What you have to do
Every line from the one with "are not modelled. *)" to the one with "Local Open Scope list_scope.", including those two, is to be copied exactly; all other lines of the entries below are left out.

___ Task material

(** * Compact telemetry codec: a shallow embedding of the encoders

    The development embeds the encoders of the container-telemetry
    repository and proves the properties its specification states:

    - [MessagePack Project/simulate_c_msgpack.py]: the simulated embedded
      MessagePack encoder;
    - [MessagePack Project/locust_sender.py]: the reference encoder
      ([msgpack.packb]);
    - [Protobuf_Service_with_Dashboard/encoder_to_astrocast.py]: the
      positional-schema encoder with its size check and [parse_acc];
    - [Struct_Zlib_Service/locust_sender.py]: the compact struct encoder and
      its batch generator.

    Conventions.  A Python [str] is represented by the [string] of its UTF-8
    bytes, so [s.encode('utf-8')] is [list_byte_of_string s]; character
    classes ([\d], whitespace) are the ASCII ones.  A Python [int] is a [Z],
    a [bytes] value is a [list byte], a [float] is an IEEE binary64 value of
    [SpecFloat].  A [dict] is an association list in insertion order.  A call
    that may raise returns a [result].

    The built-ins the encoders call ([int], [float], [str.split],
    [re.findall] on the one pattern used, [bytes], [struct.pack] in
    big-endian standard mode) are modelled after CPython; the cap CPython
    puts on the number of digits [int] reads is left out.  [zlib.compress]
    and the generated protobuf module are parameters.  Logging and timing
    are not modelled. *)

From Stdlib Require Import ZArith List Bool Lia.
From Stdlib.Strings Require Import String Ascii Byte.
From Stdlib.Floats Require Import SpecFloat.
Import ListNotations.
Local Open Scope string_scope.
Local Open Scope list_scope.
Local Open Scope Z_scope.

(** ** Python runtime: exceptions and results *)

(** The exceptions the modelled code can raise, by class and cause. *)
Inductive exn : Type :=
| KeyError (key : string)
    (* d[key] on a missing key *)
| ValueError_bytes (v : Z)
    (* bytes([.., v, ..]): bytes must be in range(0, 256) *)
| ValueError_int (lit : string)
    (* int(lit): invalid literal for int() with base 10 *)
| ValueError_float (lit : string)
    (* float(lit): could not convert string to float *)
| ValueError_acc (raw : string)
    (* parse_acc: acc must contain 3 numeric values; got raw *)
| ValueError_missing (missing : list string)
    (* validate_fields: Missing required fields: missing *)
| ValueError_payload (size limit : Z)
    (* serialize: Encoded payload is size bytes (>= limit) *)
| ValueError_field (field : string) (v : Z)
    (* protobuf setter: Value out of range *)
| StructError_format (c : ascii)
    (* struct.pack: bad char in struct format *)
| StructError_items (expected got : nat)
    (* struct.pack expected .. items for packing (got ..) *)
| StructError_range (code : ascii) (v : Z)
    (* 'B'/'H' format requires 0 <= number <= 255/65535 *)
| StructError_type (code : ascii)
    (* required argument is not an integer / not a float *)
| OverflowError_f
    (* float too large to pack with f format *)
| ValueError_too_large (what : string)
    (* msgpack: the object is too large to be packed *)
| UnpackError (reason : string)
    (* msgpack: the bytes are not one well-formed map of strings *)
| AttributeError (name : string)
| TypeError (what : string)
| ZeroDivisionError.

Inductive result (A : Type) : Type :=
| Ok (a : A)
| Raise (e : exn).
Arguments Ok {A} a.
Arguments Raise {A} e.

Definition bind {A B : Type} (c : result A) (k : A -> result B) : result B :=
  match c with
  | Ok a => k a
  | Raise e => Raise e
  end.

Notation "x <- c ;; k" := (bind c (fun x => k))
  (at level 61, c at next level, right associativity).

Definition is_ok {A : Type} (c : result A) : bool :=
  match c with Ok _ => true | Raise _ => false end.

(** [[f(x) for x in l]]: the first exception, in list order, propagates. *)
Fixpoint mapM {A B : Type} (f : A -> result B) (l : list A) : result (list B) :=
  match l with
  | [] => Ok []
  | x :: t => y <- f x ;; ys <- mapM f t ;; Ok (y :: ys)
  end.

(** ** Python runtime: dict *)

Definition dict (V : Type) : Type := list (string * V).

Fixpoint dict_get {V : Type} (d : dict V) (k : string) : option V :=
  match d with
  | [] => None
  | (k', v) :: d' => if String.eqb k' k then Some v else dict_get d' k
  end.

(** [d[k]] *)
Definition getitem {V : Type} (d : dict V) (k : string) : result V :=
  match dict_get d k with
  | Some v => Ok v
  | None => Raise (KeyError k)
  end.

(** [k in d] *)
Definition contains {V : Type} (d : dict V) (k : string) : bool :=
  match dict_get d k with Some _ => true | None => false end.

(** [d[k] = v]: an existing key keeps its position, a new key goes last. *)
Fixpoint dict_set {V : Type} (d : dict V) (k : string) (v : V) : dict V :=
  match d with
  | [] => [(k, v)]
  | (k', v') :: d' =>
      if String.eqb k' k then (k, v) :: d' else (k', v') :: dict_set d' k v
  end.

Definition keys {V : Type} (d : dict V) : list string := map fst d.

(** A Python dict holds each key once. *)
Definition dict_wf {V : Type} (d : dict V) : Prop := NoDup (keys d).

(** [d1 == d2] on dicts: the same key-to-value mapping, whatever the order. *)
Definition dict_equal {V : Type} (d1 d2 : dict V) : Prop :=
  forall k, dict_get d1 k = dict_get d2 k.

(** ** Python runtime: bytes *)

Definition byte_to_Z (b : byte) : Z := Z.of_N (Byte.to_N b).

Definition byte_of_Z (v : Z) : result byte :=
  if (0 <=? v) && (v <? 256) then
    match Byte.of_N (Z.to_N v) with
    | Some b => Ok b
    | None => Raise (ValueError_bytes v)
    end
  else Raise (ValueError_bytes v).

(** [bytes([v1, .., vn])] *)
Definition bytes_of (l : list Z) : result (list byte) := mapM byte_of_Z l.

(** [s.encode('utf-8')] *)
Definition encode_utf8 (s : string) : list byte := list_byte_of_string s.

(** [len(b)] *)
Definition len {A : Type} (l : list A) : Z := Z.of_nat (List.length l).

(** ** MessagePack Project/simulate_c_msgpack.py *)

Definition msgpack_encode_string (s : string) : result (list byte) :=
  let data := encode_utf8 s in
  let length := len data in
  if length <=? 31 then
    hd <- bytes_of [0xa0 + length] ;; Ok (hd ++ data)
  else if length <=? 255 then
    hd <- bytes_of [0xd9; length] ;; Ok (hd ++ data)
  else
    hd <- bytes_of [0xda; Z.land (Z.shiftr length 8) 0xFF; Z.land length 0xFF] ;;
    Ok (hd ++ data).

______
___ Task material

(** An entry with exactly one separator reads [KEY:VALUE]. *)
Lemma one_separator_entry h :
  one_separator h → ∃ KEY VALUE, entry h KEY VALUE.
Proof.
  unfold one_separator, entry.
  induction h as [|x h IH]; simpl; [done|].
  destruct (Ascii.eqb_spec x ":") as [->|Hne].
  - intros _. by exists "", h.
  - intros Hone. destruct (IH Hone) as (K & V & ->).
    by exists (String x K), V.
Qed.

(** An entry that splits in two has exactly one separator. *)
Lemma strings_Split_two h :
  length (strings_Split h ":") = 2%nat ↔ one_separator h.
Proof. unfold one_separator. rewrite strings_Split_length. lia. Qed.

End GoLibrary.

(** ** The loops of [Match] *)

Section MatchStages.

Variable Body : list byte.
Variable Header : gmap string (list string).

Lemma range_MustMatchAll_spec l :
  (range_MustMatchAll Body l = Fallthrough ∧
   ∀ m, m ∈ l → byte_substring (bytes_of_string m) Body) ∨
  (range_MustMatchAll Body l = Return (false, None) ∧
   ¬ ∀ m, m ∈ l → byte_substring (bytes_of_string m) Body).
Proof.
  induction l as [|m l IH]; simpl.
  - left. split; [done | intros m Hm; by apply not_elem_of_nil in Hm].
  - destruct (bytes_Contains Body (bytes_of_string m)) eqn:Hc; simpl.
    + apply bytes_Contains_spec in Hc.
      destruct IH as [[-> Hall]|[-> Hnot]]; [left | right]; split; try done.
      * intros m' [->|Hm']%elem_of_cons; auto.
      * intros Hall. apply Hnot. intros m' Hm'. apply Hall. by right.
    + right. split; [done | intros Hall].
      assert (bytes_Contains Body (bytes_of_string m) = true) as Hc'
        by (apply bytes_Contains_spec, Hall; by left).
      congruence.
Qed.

______

Answer to this problem
    are not modelled. *)

From Stdlib Require Import ZArith List Bool Lia.
From Stdlib.Strings Require Import String Ascii Byte.
From Stdlib.Floats Require Import SpecFloat.
Import ListNotations.
Local Open Scope string_scope.
Local Open Scope list_scope.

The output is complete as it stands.